>>>>

Lemma wp_pipewrite_loop k : loop_spec k.
Proof.
  induction k as [|k IH]; intros [|fuel] fl ps i s x addr i0 Hu Hx Ho Hf Ha Hi Hlt Hfuel Hsl; try lia.
  { cbn [pipewrite_loop]. rewrite (proj2 (Z.ltb_ge _ _)); [|lia]. apply wp_ret. exists (Some 0%nat). split; [simpl; f_equal; lia|].
    eapply write_post_stay; [done..|]. split_and!; [done|done|lia]. }
  destruct (decide (dead x s)) as [Hd|Hd]; [by eapply wp_write_dead|].
  destruct (decide (pipe_len x = PIPESIZE)) as [Hfull|Hroom].
  2:{ eapply wp_write_round; [done..|by right|done|done|done|lia|]. intros Hs. destruct (Hsl Hs) as (? & ? & ?). split_and!; [done..|lia]. }
  destruct Hsl as (Hrest & Hread & H2k); [lia|]. cbn [pipewrite_loop]. rewrite (proj2 (Z.ltb_lt _ _)); [|lia].
  apply wp_bind. eapply wp_pipe_at; [done|]. apply wp_bind. eapply wp_myproc; [apply Hu|].
  assert (pi_readopen x = true ∧ p_killed (k_procs s p) = false) as [Hopen Hk].
  { rewrite /dead in Hd. destruct (pi_readopen x), (p_killed (k_procs s p)); naive_solver. }
  rewrite Hopen. cbn [negb]. apply wp_bind, wp_killed; [apply Hf|]. rewrite Hk. cbv iota.
  rewrite (proj2 (Z.eqb_eq _ _)); [|by apply pipe_full]. apply wp_bind, wp_wakeup; [done|]. intros ps1 Hps1.
  pose proof (wakeup_self _ _ _ (uc_cur _ _ _ _ _ _ Hu) Hps1) as Hself. pose proof Hrest as (R1 & R2 & R3).
  apply wp_bind, (wp_sleep _ _ p); [apply Hu|done|done|]. intros ps2 Hps2. simpl in Hps2.
  assert (ps2 p = with_p_state SLEEPING (with_p_chan (Some (ChPipeWrite pi)) (k_procs s p))) as Hp2.
  { rewrite Hps2 decide_True // Hself //. }
  eapply wp_mono; [eapply (Hread fl ps i _ x)|]; try done.
  - destruct Hu as [U1 U2 U3 U4 U5]. split; simpl; rewrite ?Hp2 //.
  - by simpl; rewrite Hp2.
  - by simpl; rewrite Hp2.
  - simpl. intros _ s3 (fl3 & ps3 & i3 & x3 & l3 & Hu3 & (T1 & T2 & T3) & Hv3 & Hx3 & Ho3 & Hb3 & Hc3). split; [done|].
    set (s4 := set_k_held _ _). destruct fuel as [|fuel]; [lia|].
    assert (k_procs s4 p = with_p_chan None (k_procs s3 p)) as Hp4 by by rewrite /s4 /= fn_lookup_insert.
    eapply wp_mono; [eapply (wp_write_round k fuel fl3 ps3 i3 s4 x3); [done| |done|done| | |done|done|done|lia|]|].
    + destruct Hu3 as [U1 U2 U3 U4 U5]. split; rewrite ?Hp4 //.
    + intros q. rewrite /s4 /held /=. by intros ?%elem_of_singleton.
    + destruct Hc3 as [Hl3|Hd3]; [right|left].
      * pose proof (pipe_bytes_length x) as L1. pose proof (pipe_bytes_length x3) as L2. rewrite Hb3 length_app in L1.
        destruct l3; [done|]. simpl in L1. lia.
      * rewrite /dead Hp4. exact Hd3.
    + intros _. split_and!; [by split|done|lia].
    + intros r s' (r' & -> & Hp). exists r'. split; [done|].
      eapply (write_post_slept ps s x _ _ _ ps3 s4 x3 l3); [done|lia|done|done|exact Hv3| |exact Hp]. by rewrite R1.
Qed.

<<<<

-- TASK TO COMPLETE --
Ending with the line containing "destruct (decide (pipe_len", please print exactly the lines of the material above from its first line onward, and nothing else.

-- RESULT BELOW --
Lemma wp_pipewrite_loop k : loop_spec k.
Proof.
  induction k as [|k IH]; intros [|fuel] fl ps i s x addr i0 Hu Hx Ho Hf Ha Hi Hlt Hfuel Hsl; try lia.
  { cbn [pipewrite_loop]. rewrite (proj2 (Z.ltb_ge _ _)); [|lia]. apply wp_ret. exists (Some 0%nat). split; [simpl; f_equal; lia|].
    eapply write_post_stay; [done..|]. split_and!; [done|done|lia]. }
  destruct (decide (dead x s)) as [Hd|Hd]; [by eapply wp_write_dead|].
  destruct (decide (pipe_len x = PIPESIZE)) as [Hfull|Hroom].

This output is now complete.